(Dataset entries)

______

(* ===== verification/Strings.v ===== *)
(** * Multi-pattern string search

    Models [lib/peak_string.c]: a trie whose nodes keep their children in paged
    sorted lists ([Page]) ordered by character, the insertion of a pattern with
    wildcards, escapes and case folding, and the search that pushes the results of
    the patterns it meets onto a stash ([Stash]).  Children are stored inside the
    pages, so a node is a tree and an insertion below it updates the page in place.
    Buffers are the list of their bytes. *)

From S2P Require Import Prelude Order Page Stash.

(** ** Data *)

Definition STRING_METHOD_FLOATING : nat := 0.
Definition STRING_METHOD_LEFT : nat := 1.
Definition STRING_METHOD_RIGHT : nat := 2.
Definition STRING_METHOD_EXACT : nat := 3.
Definition STRING_METHOD_MAX : nat := 4.

Definition STRING_LEFT : Z := 0x01.
Definition STRING_RIGHT : Z := 0x02.
Definition STRING_NOCASE : Z := 0x04.

Definition STRING_WILDCARD : Z := 256.

(** The table: both cases of a letter share a code, anything else is 0. *)
Definition string_nocase (c : Z) : Z :=
  if (97 <=? c) && (c <=? 122) then c - 97 + 257
  else if (65 <=? c) && (c <=? 90) then c - 65 + 257
  else 0.

(** [struct peak_strings]; [_peak_strings] is a page of five. *)
Inductive peak_strings := Node (next : list (list peak_strings)) (result : list Z) (character : Z).

Definition next (n : peak_strings) := let 'Node x _ _ := n in x.
Definition result (n : peak_strings) := let 'Node _ r _ := n in r.
Definition character (n : peak_strings) := let 'Node _ _ c := n in c.

Definition page_num : nat := 5.

Definition STRING_CMP (x y : peak_strings) : Z := character x - character y.

Definition no_results : list Z := replicate STRING_METHOD_MAX 0.

(** [ref] after its [memset]. *)
Definition string_ref (c : Z) : peak_strings := Node [] no_results c.

Definition peak_string_init : peak_strings := string_ref 0.

(** ** Search *)

(** [if (v) STASH_PUSH(&v, temp)] for a method whose condition holds. *)
Definition push_result (node : peak_strings) (method : nat) (cond : bool) (temp : stash Z) : stash Z :=
  let v := nth method (result node) 0 in
  if negb (v =? 0) && cond then fst (STASH_PUSH v temp) else temp.

(** The stash, and whether the input is used up. *)
Definition peak_string_match (node : peak_strings) (len : nat) (start : bool) (temp : stash Z)
    : stash Z * bool :=
  let at_end := (len =? 0)%nat in
  let temp := push_result node STRING_METHOD_FLOATING true temp in
  let temp := push_result node STRING_METHOD_LEFT start temp in
  let temp := push_result node STRING_METHOD_RIGHT at_end temp in
  let temp := push_result node STRING_METHOD_EXACT (start && at_end) temp in
  (temp, at_end).

(** [buf] are the remaining bytes, at least one.  Each of the three searches either
    finds nothing and goes on with [k], or visits the child it found. *)
Fixpoint _peak_string_find (buf : list Z) (node : peak_strings) (start : bool) (temp : stash Z)
    : option (stash Z) :=
  match buf with
  | [] => None
  | b :: rest =>
      let visit c (k : stash Z -> option (stash Z)) temp :=
        found ← PAGE_FIND STRING_CMP (next node) (string_ref c);
        match (found : option elem_ptr) with
        | None => k temp
        | Some ptr =>
            child ← page_get (next node) ptr;
            let '(temp, at_end) := peak_string_match child (length rest) start temp in
            if at_end then Some temp
            else temp ← _peak_string_find rest child start temp; k temp
        end in
      visit b (visit STRING_WILDCARD (fun temp =>
        let c := string_nocase b in
        if negb (c =? 0) then visit c Some temp else Some temp)) temp
  end.

(** The loop over the start offsets. *)
Fixpoint find_loop (buf : list Z) (root : peak_strings) (start : bool) (temp : stash Z)
    : option (stash Z) :=
  match buf with
  | [] => Some temp
  | _ :: rest =>
      temp ← _peak_string_find buf root start temp;
      find_loop rest root false temp
  end.

Definition peak_string_find (root : peak_strings) (buf : list Z) (temp : stash Z) : option (stash Z) :=
  let '(temp, at_end) := peak_string_match root (length buf) true temp in
  if at_end then Some temp else find_loop buf root true temp.

(** ** Insertion *)

Definition set_elem (pages : list (list peak_strings)) (ptr : elem_ptr) (n : peak_strings)
    : list (list peak_strings) :=
  alter (fun p => <[snd ptr := n]> p) (fst ptr) pages.

(** [ref->character] of a byte that stands for itself. *)
Definition literal_character (flags b : Z) : Z :=
  if negb (flags .& STRING_NOCASE =? 0) then
    let nocase := string_nocase b in
    if negb (nocase =? 0) then nocase else b
  else b.

Definition string_method (flags : Z) : nat :=
  let left := negb (flags .& STRING_LEFT =? 0) in
  let right := negb (flags .& STRING_RIGHT =? 0) in
  if left && right then STRING_METHOD_EXACT
  else if left then STRING_METHOD_LEFT
  else if right then STRING_METHOD_RIGHT
  else STRING_METHOD_FLOATING.

(** The end of the function: the node, and the return value, an int. *)
Definition set_result (node : peak_strings) (method : nat) (v : Z) : peak_strings * Z :=
  let results := if nth method (result node) 0 =? 0 then <[method := v]> (result node) else result node in
  (Node (next node) results (character node), s32 (nth method results 0)).

(** One step of the loop: find or make the child for [c], and go on below it.
    [alloc] says whether a page can be allocated if one is needed. *)
Definition descend (c : Z) (alloc : bool) (node : peak_strings)
    (k : peak_strings -> option (peak_strings * Z)) : option (peak_strings * Z) :=
  r ← PAGE_INSERT STRING_CMP page_num (next node) (string_ref c) alloc;
  match (r : list (list peak_strings) * option elem_ptr) with
  | (pages, None) => Some (Node pages (result node) (character node), 0)
  | (pages, Some ptr) =>
      child ← page_get pages ptr;
      r ← k child;
      Some (Node (set_elem pages ptr (fst r)) (result node) (character node), snd r)
  end.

______

Count lines, not occurrences: report how many lines in the entries above include the word "root", as a number alone.

6